OpenAjax Hub 2.0 provides a secure mashup JavaScript library that isolates third party widgets into secure sandboxes and mediates messaging among the widgets with a security manager. Hub 2.0 isolates untrusted (potentially malicious) widgets and prevents them from accessing other parts of the mashup or accessing other servers.

The illustration below depicts the basic security features from Hub 2.0. Hub 2.0 isolates each widget into its own secure sandbox (depicted below by the brown container surrounding each widget) and only allows widgets to communicate with each other through Hub’s messaging bus. Note that the malicious widget can only communicate with Hub 2.0 and cannot communicate directly with the other widgets or their servers. The security manager within Hub 2.0 provides the mechanism to prevent the malicious widget from passing messages directly or indirectly to other widgets.


OpenAjax Hub 2.0 – An Industry Standard

OpenAjax Hub 2.0 was developed by the members of OpenAjax Alliance in order to develop an interoperable industry solution for secure mashups.

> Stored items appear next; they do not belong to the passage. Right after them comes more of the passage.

Lemma keepsU_kernel {C A} (m : M kstate A) : keeps m -> keepsU (C := C) (u_kernel m).
Proof. by apply preserves_zoom. Qed.
Lemma keepsA_kernel {A} (m : M kstate A) : keeps m -> keepsA (in_kernel m).
Proof. by apply preserves_zoom. Qed.
Lemma keepsT_kernel {A} (m : M kstate A) : keeps m -> keepsT (t_kernel m).
Proof. by apply preserves_zoom. Qed.
Lemma keepsT_alloc {A} (m : M AK A) : keepsA m -> keepsT (t_alloc m).
Proof. by apply preserves_zoom. Qed.
Lemma keepsT_modify f : keepsT (t_modify f).
Proof. intros s [] s' HI [= <-]. done. Qed.
Lemma keeps_lift {S A} (I : S -> Prop) (o : outcome A) : preserves I (lift o).
Proof. intros s a s' HI E. unfold lift in E. destruct o; try done. by injection E as <- <-. Qed.
Lemma keeps_modify_fst {C} (f : C * kstate -> C) : keepsU (modify (fun s => (f s, s.2))).
Proof. intros s [] s' HI [= <-]. done. Qed.

Lemma keeps_seat_copy {C A} seat cap (body : M (C * kstate) A) :
  keepsU body -> keepsU (with_seat_copy seat cap body).
Proof.
  intros Hb. unfold with_seat_copy.
  apply preserves_bind; [apply keepsU_kernel, keeps_copy|intros _].
  apply preserves_bind; [apply keepsU_kernel, keeps_frame_map|intros _].
  apply preserves_bind; [done|intros x].
  apply preserves_bind; [apply keepsU_kernel, keeps_frame_unmap|intros _].
  apply preserves_bind; [apply keepsU_kernel, keeps_delete|intros _]. apply preserves_ret.
Qed.

Lemma keeps_read_item seat size t addr : keeps (read_item seat size t addr).
Proof.
  assert (forall fuel f ad ba len, (forall x y z, keepsU (f x y z)) ->
            keepsU (C := list Z) (process_loop seat fuel t f ad ba len)) as HL.
  { induction fuel as [|fuel IH]; intros f ad ba len Hf; simpl; [by intros ? ? ? ? ?|].
    case_match; [|apply preserves_bind; [apply keeps_lift|intros; apply preserves_ret]].
    case_match; [|apply preserves_ret]. apply preserves_bind; [|intros; by apply IH].
    apply keeps_seat_copy. apply preserves_bind; [apply keeps_lift|intros x].
    apply preserves_bind; [apply Hf|intros _; apply keeps_lift]. }
  assert (keepsU (C := list Z) (process_item_list seat size t addr None (read_item_cb size))) as HP.
  { unfold process_item_list. case_match; [apply preserves_ret|]. apply HL. intros x y z.
    apply preserves_bind; [apply keepsU_kernel, keeps_load_bytes|intros; apply keeps_modify_fst]. }
  intros k r k' HI E. unfold read_item in E.
  destruct (process_item_list _ _ _ _ _ _ _) as [[[n|e] [item k1]]| | |] eqn:E1; try done;
    injection E as <- <-; by apply (HP _ _ _ (HI : fact_holds p (_, k).2) E1).
Qed.

Lemma keeps_no_state {A} (m : M (unit * kstate) A) : keepsU m -> keeps (no_state m).
Proof.
  intros Hm k x k' HI E. unfold no_state in E. destruct (m (tt, k)) as [[y [u k1]]| | |] eqn:Em; try done.
  injection E as <- <-. by apply (Hm _ _ _ (HI : fact_holds p (tt, k).2) Em).
Qed.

OpenAjax Hub 2.0 consists of the following components:

  • Specification - A detailed Open Specification that defines Hub 2.0’s architecture and APIs
  • Open source – A commercial-ready open source reference implementation
  • Comprehensive test suite – Allows alternate implementations to verify that they implement the Hub 2.0 Specification correctly (found within open source project)
  • Sample mashup application – Show vendors how OpenAjax Hub 2.0 can be used within a mashup assembly application (source code is in open source project)
  • White papers – A series of white papers that introduce Hub 2.0

OpenAjax Hub, OpenAjax Widgets and OpenSocial Gadgets

OpenAjax Hub 2.0 works with multiple widget technologies. OpenAjax Hub 2.0 can provide a Enterprise-ready widget isolation and secure messaging engine that can be integrated with OpenAjax Widgets (part of the OpenAjax Metadata Specification), OpenSocial Gadgets, and other industry widget technologies.

The OpenAjax Interoperability Vision

OpenAjax Hub 2.0 is part of a broader set of initiatives at OpenAjax Alliance to accelerate customer success with the Web 2.0 technologies known as Ajax (i.e., standards-based HTML and JavaScript). In addition to OpenAjax Hub, the alliance has a companion initiative related to mashups, OpenAjax Widgets, which defines an Ajax interoperability standard for Ajax widgets.

OpenAjax Alliance is an organization of vendors, open source projects and companies using Ajax that are dedicated to the successful adoption of open and interoperable Ajax-based Web technologies. OpenAjax members include more than 100 organizations, including many of the industry’s largest software companies, working towards the mutual goal of accelerating customer success with Ajax. The prime objective of the group is to accelerate customer success with Ajax by promoting a customer's ability to mix and match solutions from Ajax technology providers and to help drive the future of the Ajax ecosystem.